Graphics Pipeline, the Core of Jank Analysis

App UI thread

• Choreographer#doFrame slices are central. They represent the UI thread’s work for rendering a frame. The duration must stay below the VSYNC interval, such as 16.6 ms. They usually include:
  • performTraversals: total time for measure, layout, and drawing record operations into RenderNodes
  • onMeasure, onLayout, and onDraw: time in specific View methods when atrace markers or CPU sampling are available
  • draw and syncAndDrawFrame: drawing-record work and synchronization with RenderThread

App RenderThread

• DrawFrame slices are also central. They represent RenderThread’s work for rendering a frame, including processing RenderNodes and issuing HWUI commands to the GPU. They should also stay below the VSYNC interval as much as possible, while running in parallel with UI-thread work.
• Internal details may include slices such as syncFrameState, nSyncAndDrawFrame, render, and upload.

SurfaceFlinger process (surfaceflinger)

• onMessageReceived, handleMessageInvalidate, and handleMessageRefresh: SurfaceFlinger responds to VSYNC and prepares to compose a new frame.
• latchBuffer: SurfaceFlinger obtains the newly rendered buffer from the app’s BufferQueue. If the app fails to provide a buffer on time, you may see delay here or reuse of an old buffer.
• performComposition: SurfaceFlinger performs composition through HWC or GPU. This should not take too long.
• BufferQueue events: events such as queueBuffer, acquireBuffer, and releaseBuffer may appear under the app process or SurfaceFlinger process. They show buffer flow state.

VSYNC signal tracks, such as VSYNC-app and VSYNC-sf, provide the frame-time reference lines.

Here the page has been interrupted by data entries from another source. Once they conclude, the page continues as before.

(* ===== verification/Reliable.v ===== *)
(** * Reliable delivery: [client/src/protocol/reliable.ts]

    Acknowledged sending with retransmission on one side, acknowledgement
    and deduplication on the other.  The methods are cut at their awaits: a
    call runs to its [await this.callbacks.send(...)], and the rest of it is a
    later step of the same state, which other calls, timers and received
    messages may precede.

    The pending object is shared between the map, the timer and the waiting
    call, and outlives its map entry; so the state keeps the objects in a
    store, and the map is the list of the ids it holds, in order. *)
From S2P Require Import Prelude JsMap Profiles Messages.

(** ** Data *)

Record ReliablePolicy := {
  initialRetryMs : Z;
  maxRetryMs : Z;
  backoffFactor : Z;
  policy_maxAttempts : Z;
  jitterRatio : Z * Z;        (* numerator, denominator *)
  seenTtlMs : Z;
}.

Definition DEFAULT_POLICY : ReliablePolicy := {|
  initialRetryMs := 1500; maxRetryMs := 12000; backoffFactor := 2; policy_maxAttempts := 5;
  jitterRatio := (1, 5); seenTtlMs := 10 * 60 * 1000;
|}.

Definition isReliableEnvelope (message : AppMessage) : bool :=
  match message with Core _ => false | _ => true end.

Definition shouldSendReliably (message : AppMessage) (lane : LaneName) : bool :=
  match message with
  | Core m => isReliableBody m && bool_decide (lane = Lane.control \/ lane = Lane.text)
  | _ => false
  end.

(** What an armed timer does when it fires, and after how long. *)
Inductive TimerAction := retry | time_out.

Record PendingReliable := {
  p_id : jstr;
  trackingId : option jstr;
  p_channel : ReliableChannelName;
  p_body : CoreAppMessage;
  attempts : Z;
  p_createdAt : Z;
  lastSentAt : Z;
  timer : option (TimerAction * Z);
}.

(** What the channel does to its surroundings, in order. *)
Inductive Output :=
| OSend (message : AppMessage) (lane : LaneName)
| ODelivered (reliableId : jstr) (trackingId : option jstr)
| OFailed (reliableId : jstr) (trackingId : option jstr) (reason : jstr)
| ODuplicate (reliableId : jstr)
| OBody (reliableId : jstr) (body : CoreAppMessage).

Record Reliable := {
  store : jsmap jstr PendingReliable;
  pending : list jstr;
  seen : jsmap jstr Z;
  sending : list jstr;                        (* calls of sendPending inside their await *)
  acking : list (jstr * CoreAppMessage);      (* calls of receive inside their await *)
  log : list Output;
}.

Definition initial : Reliable :=
  {| store := []; pending := []; seen := []; sending := []; acking := []; log := [] |}.

Definition emit (o : Output) (s : Reliable) : Reliable :=
  {| store := store s; pending := pending s; seen := seen s; sending := sending s;
     acking := acking s; log := log s ++ [o] |}.

Definition put_object (p : PendingReliable) (s : Reliable) : Reliable :=
  {| store := map_set (p_id p) p (store s); pending := pending s; seen := seen s;
     sending := sending s; acking := acking s; log := log s |}.

Definition set_pending (l : list jstr) (s : Reliable) : Reliable :=
  {| store := store s; pending := l; seen := seen s; sending := sending s;
     acking := acking s; log := log s |}.

Definition set_seen (m : jsmap jstr Z) (s : Reliable) : Reliable :=
  {| store := store s; pending := pending s; seen := m; sending := sending s;
     acking := acking s; log := log s |}.

Definition set_sending (l : list jstr) (s : Reliable) : Reliable :=
  {| store := store s; pending := pending s; seen := seen s; sending := l;
     acking := acking s; log := log s |}.

Definition set_acking (l : list (jstr * CoreAppMessage)) (s : Reliable) : Reliable :=
  {| store := store s; pending := pending s; seen := seen s; sending := sending s;
     acking := l; log := log s |}.

Definition set_timer (t : option (TimerAction * Z)) (p : PendingReliable) : PendingReliable :=
  {| p_id := p_id p; trackingId := trackingId p; p_channel := p_channel p; p_body := p_body p;
     attempts := attempts p; p_createdAt := p_createdAt p; lastSentAt := lastSentAt p; timer := t |}.

Definition lane_of_channel (c : ReliableChannelName) : LaneName :=
  match c with channel_control => Lane.control | channel_text => Lane.text end.

(** ** Methods *)

(** [Math.round] of a quotient of integers: halves go up. *)
Definition round_div (num den : Z) : Z := (2 * num + den) / (2 * den).

(** [rnd] is the value [p / q] of [Math.random()], [0 <= p < q]. *)
Definition retryDelayMs (policy : ReliablePolicy) (rnd : Z * Z) (n : Z) : Z :=
  let base := Z.min (initialRetryMs policy * backoffFactor policy ^ Z.max 0 (n - 1))
                (maxRetryMs policy) in
  let '(jn, jd) := jitterRatio policy in
  let '(p, q) := rnd in
  (* base - jitter + random * jitter * 2, over the common denominator jd * q *)
  Z.max 1 (round_div (base * jd * q - base * jn * q + p * base * jn * 2) (jd * q)).

Definition clearPending (p : PendingReliable) (s : Reliable) : Reliable :=
  set_pending (filter (fun id => id <> p_id p) (pending s)) (put_object (set_timer None p) s).

Definition failPending (p : PendingReliable) (reason : jstr) (s : Reliable) : Reliable :=
  emit (OFailed (p_id p) (trackingId p) reason) (clearPending p s).

Definition armRetry (policy : ReliablePolicy) (rnd : Z * Z) (p : PendingReliable) (s : Reliable)
  : Reliable :=
  let action := if policy_maxAttempts policy <=? attempts p then time_out else retry in
  put_object (set_timer (Some (action, retryDelayMs policy rnd (attempts p))) p) s.

Definition wire (p : PendingReliable) : AppMessage :=
  reliable_msg (p_id p) (p_channel p) (p_body p) (p_createdAt p) (attempts p).

(** [pending.attempts += 1; pending.lastSentAt = Date.now()]. *)
Definition bump (now : Z) (p : PendingReliable) : PendingReliable :=
  {| p_id := p_id p; trackingId := trackingId p; p_channel := p_channel p; p_body := p_body p;
     attempts := attempts p + 1; p_createdAt := p_createdAt p; lastSentAt := now;
     timer := timer p |}.

(** [sendPending] up to its await. *)
Definition sendPending (now : Z) (p : PendingReliable) (s : Reliable) : Reliable :=
  if bool_decide (p_id p ∈ pending s) then
    let p := bump now p in
    let s := put_object p s in
    set_sending (sending s ++ [p_id p]) (emit (OSend (wire p) (lane_of_channel (p_channel p))) s)
  else s.

(** [sendPending] after its await, [ok] being the value of the promise. *)
Definition sendPending_resume (policy : ReliablePolicy) (rnd : Z * Z) (ok : bool)
  (p : PendingReliable) (s : Reliable) : Reliable :=
  if ok then armRetry policy rnd p s
  else failPending p (js "Message could not be queued for transport") s.

Definition new_pending (id : jstr) (body : CoreAppMessage) (channel : ReliableChannelName)
  (tracking : option jstr) (now : Z) : PendingReliable :=
  {| p_id := id; trackingId := tracking; p_channel := channel; p_body := body;
     attempts := 0; p_createdAt := now; lastSentAt := 0; timer := None |}.

Definition send (id : jstr) (body : CoreAppMessage) (channel : ReliableChannelName)
  (tracking : option jstr) (now : Z) (s : Reliable) : Reliable :=
  let p := new_pending id body channel tracking now in
  sendPending now p (set_pending (pending s ++ [id]) (put_object p s)).

Definition sweepSeen (now : Z) (s : Reliable) : Reliable :=
  set_seen (filter (fun p => negb (p.2 <=? now) = true) (seen s)) s.

Definition pending_get (id : jstr) (s : Reliable) : option PendingReliable :=
  if bool_decide (id ∈ pending s) then map_get id (store s) else None.

(** [receive] up to its await. *)
Definition receive (message : AppMessage) (now : Z) (s : Reliable) : Reliable :=
  let s := sweepSeen now s in
  match message with
  | reliable_ack id =>
      match pending_get id s with
      | None => s
      | Some p => emit (ODelivered id (trackingId p)) (clearPending p s)
      end
  | reliable_nack id reason =>
      match pending_get id s with
      | None => s
      | Some p => emit (OFailed id (trackingId p) reason) (clearPending p s)
      end
  | reliable_msg id _ body _ _ =>
      set_acking (acking s ++ [(id, body)]) (emit (OSend (reliable_ack id) Lane.control) s)
  | Core _ => s
  end.

(** [receive] of a [reliable.msg] after its await. *)
Definition receive_resume (policy : ReliablePolicy) (id : jstr) (body : CoreAppMessage) (now : Z)
  (s : Reliable) : Reliable :=
  if map_has id (seen s) then emit (ODuplicate id) s
  else emit (OBody id body) (set_seen (map_set id (now + seenTtlMs policy) (seen s)) s).

(** [for (const pending of [...this.pending.values()])]. *)
Definition failAll (reason : jstr) (s : Reliable) : Reliable :=
  foldl (fun s id =>
    match map_get id (store s) with
    | Some p => emit (OFailed (p_id p) (trackingId p) reason) (clearPending p s)
    | None => s
    end) s (pending s).

Definition reset (s : Reliable) : Reliable :=
  let s := foldl (fun s id =>
    match map_get id (store s) with
    | Some p => put_object (set_timer None p) s
    | None => s
    end) s (pending s) in
  set_seen [] (set_pending [] s).

(** The callback of an armed timer. *)
Definition timer_fired (now : Z) (p : PendingReliable) (action : TimerAction) (s : Reliable)
  : Reliable :=
  let s := put_object (set_timer None p) s in
  if bool_decide (p_id p ∈ pending s) then
    match action with
    | retry => sendPending now (set_timer None p) s
    | time_out => failPending (set_timer None p) (js "Message delivery timed out") s
    end
  else s.

Definition pendingCount (s : Reliable) : Z := zlength (pending s).

Record ReliablePendingSnapshot := {
  ps_id : jstr;
  ps_trackingId : option jstr;
  ps_attempts : Z;
  ps_channel : ReliableChannelName;
  ps_createdAt : Z;
  ps_lastSentAt : Z;
}.

(** [[...this.pending.values()].map(...)]. *)
Definition snapshot (s : Reliable) : list ReliablePendingSnapshot :=
  omap (fun id => (fun p => {| ps_id := p_id p; ps_trackingId := trackingId p; ps_attempts := attempts p;
                               ps_channel := p_channel p; ps_createdAt := p_createdAt p;
                               ps_lastSentAt := lastSentAt p |}) <$> map_get id (store s)) (pending s).

(** ** Steps *)

Inductive Event :=
| ESend (id : jstr) (body : CoreAppMessage) (channel : ReliableChannelName)
    (tracking : option jstr) (now : Z)
| ESendDone (id : jstr) (ok : bool) (rnd : Z * Z)
| ETimer (id : jstr) (now : Z)
| EReceive (message : AppMessage) (now : Z)
| EReceiveDone (id : jstr) (now : Z)
| EFailAll (reason : jstr)
| EReset.

Fixpoint remove_one (id : jstr) (l : list jstr) : list jstr :=
  match l with
  | [] => []
  | x :: l' => if decide (x = id) then l' else x :: remove_one id l'
  end.

Fixpoint take_ack (id : jstr) (l : list (jstr * CoreAppMessage))
  : option (CoreAppMessage * list (jstr * CoreAppMessage)) :=
  match l with
  | [] => None
  | (x, b) :: l' =>
      if decide (x = id) then Some (b, l')
      else match take_ack id l' with Some (b', r) => Some (b', (x, b) :: r) | None => None end
  end.

(** [None] when the event cannot happen: [crypto.randomUUID] gives a new id,
    only a waiting call resumes, only an armed timer fires. *)
Definition step (policy : ReliablePolicy) (e : Event) (s : Reliable) : option Reliable :=
  match e with
  | ESend id body channel tracking now =>
      if bool_decide (map_get id (store s) = None)
      then Some (send id body channel tracking now s) else None
  | ESendDone id ok rnd =>
      if bool_decide (id ∈ sending s) then
        match map_get id (store s) with
        | Some p => Some (sendPending_resume policy rnd ok p (set_sending (remove_one id (sending s)) s))
        | None => None
        end
      else None
  | ETimer id now =>
      match map_get id (store s) with
      | Some p =>
          match timer p with
          | Some (action, _) => Some (timer_fired now p action s)
          | None => None
          end
      | None => None
      end
  | EReceive message now => Some (receive message now s)
  | EReceiveDone id now =>
      match take_ack id (acking s) with
      | Some (body, rest) => Some (receive_resume policy id body now (set_acking rest s))
      | None => None
      end
  | EFailAll reason => Some (failAll reason s)
  | EReset => Some (reset s)
  end.

Fixpoint run (policy : ReliablePolicy) (es : list Event) (s : Reliable) : option Reliable :=
  match es with
  | [] => Some s
  | e :: es' => match step policy e s with Some s' => run policy es' s' | None => None end
  end.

Critical Path analysis in Perfetto UI can automatically analyze and highlight the chain of events that delayed a frame. Select a long DrawFrame or doFrame slice, then inspect the tab at the bottom. The path may cross the UI thread, RenderThread, and SurfaceFlinger.

Analysis checklist

• Find janky frames through FrameTimeline or by manually observing long doFrame or DrawFrame slices.
• Determine whether the UI thread is slow, and which stage is slow: measure, layout, draw, sync, or a specific method. Or determine whether RenderThread is slow because of heavy GPU work or slow uploads, or whether SurfaceFlinger is slow because composition is expensive or it is waiting for a buffer.
• Combine the graphics view with CPU state analysis. Is the root cause CPU contention, lock waiting, or I/O?

Memory Events

• GC pauses may show up on the UI thread track as short Sleeping periods or monitor contention if GC needs locks. ART trace events such as gc_pause_start and gc_pause_end, or logcat entries, can confirm the cause. Long or frequent GC pauses directly cause jank.
• Memory counters, such as mem.* tracks, show trends for Java heap, native heap, PSS, and related metrics. Correlate them with GC events to see whether GC is reclaiming memory effectively. Correlate them with app operations to find actions that trigger memory spikes. Perfetto itself does not directly locate leaks, but memory trends provide useful context for heap dump analysis.
• oom_score_adj changes help monitor process priority changes and understand LMK behavior.

Power and Frequency

• CPU frequency (cpufreq) shows whether CPUs are running at low frequencies, possibly due to system power policy or thermal throttling. Low frequency directly slows down all compute work.
• CPU idle (cpuidle) helps analyze whether the device can enter deep sleep states to save power. Frequent wakeups increase power consumption.
• Battery (batt), when supported by the device, shows power drain rate and temperature changes. Correlate power peaks with high CPU activity, wakelocks, network activity, and related events in the trace.
• Wakelocks show which components hold wake locks and prevent the device from sleeping. Look for unnecessary or long-held wakelocks.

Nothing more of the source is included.